Problem statement: Only one stretch of the listing below is wanted. Give it again exactly, from the line with "- cbn. rewrite" through the line with "- intros k.".

Records for this task:
---*---
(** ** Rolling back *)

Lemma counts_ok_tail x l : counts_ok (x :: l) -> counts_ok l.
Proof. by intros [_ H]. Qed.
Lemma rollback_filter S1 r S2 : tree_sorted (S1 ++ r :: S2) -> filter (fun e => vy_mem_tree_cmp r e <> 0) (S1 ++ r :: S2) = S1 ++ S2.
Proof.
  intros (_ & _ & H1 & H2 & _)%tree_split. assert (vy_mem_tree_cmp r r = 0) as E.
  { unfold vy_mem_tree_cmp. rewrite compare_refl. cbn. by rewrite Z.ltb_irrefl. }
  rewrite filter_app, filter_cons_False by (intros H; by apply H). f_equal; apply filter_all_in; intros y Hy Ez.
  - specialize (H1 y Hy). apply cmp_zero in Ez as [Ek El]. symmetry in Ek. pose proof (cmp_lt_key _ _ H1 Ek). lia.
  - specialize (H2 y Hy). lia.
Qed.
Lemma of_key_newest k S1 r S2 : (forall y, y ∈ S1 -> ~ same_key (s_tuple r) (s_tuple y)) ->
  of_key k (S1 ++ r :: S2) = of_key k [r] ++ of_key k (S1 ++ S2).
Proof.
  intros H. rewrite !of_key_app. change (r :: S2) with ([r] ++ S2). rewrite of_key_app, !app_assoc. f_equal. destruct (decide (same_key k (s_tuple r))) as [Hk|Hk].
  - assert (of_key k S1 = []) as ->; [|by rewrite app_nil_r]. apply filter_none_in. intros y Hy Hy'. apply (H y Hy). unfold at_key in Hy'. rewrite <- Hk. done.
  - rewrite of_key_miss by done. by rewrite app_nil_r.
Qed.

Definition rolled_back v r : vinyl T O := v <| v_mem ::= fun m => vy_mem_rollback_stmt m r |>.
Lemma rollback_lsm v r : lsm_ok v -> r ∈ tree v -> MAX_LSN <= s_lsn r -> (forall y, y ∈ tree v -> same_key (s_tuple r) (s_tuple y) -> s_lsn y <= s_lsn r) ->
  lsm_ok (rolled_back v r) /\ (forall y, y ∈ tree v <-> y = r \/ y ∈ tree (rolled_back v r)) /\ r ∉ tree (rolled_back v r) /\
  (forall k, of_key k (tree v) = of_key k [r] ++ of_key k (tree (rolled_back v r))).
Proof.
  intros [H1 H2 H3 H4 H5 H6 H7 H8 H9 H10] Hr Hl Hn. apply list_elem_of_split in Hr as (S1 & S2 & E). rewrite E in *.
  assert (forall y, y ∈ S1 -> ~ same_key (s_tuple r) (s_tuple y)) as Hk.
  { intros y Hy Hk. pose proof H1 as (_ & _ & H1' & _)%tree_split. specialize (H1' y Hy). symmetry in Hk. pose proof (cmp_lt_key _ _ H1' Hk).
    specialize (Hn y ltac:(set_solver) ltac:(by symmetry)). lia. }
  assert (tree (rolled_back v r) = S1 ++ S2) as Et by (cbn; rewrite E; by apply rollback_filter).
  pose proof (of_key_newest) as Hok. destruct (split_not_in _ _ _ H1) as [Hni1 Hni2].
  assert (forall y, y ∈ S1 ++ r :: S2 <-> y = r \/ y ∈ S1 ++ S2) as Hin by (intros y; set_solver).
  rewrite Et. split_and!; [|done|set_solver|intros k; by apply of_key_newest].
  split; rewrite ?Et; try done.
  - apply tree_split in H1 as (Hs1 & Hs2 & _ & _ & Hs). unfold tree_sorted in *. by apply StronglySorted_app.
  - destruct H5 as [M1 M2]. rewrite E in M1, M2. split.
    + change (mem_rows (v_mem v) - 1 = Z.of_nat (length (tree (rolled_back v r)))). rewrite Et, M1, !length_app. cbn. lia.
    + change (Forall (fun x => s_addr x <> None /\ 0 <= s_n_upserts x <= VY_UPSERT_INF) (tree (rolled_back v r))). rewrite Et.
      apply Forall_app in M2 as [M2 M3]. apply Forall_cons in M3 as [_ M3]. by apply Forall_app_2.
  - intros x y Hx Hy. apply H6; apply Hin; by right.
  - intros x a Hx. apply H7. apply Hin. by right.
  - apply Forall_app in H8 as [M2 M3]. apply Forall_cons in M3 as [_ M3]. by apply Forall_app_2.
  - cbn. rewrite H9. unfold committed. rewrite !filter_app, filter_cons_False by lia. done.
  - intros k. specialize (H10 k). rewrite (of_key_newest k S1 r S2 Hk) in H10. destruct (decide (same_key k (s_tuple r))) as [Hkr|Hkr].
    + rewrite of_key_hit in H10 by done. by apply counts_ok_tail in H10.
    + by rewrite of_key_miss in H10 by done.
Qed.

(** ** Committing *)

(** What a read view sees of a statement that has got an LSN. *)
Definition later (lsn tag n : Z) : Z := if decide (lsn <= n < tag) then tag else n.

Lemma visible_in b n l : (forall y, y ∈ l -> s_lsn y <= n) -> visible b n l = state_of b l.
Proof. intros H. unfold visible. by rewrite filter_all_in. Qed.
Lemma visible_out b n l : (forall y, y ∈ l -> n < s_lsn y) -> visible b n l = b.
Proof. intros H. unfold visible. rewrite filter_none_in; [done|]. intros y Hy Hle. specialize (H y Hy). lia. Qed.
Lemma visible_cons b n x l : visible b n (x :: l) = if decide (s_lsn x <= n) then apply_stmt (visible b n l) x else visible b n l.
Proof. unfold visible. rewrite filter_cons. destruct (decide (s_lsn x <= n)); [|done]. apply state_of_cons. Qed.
---*---
Solved problem:
  - cbn. rewrite H9. unfold committed. rewrite !filter_app, filter_cons_False by lia. done.
  - intros k. specialize (H10 k). rewrite (of_key_newest k S1 r S2 Hk) in H10. destruct (decide (same_key k (s_tuple r))) as [Hkr|Hkr].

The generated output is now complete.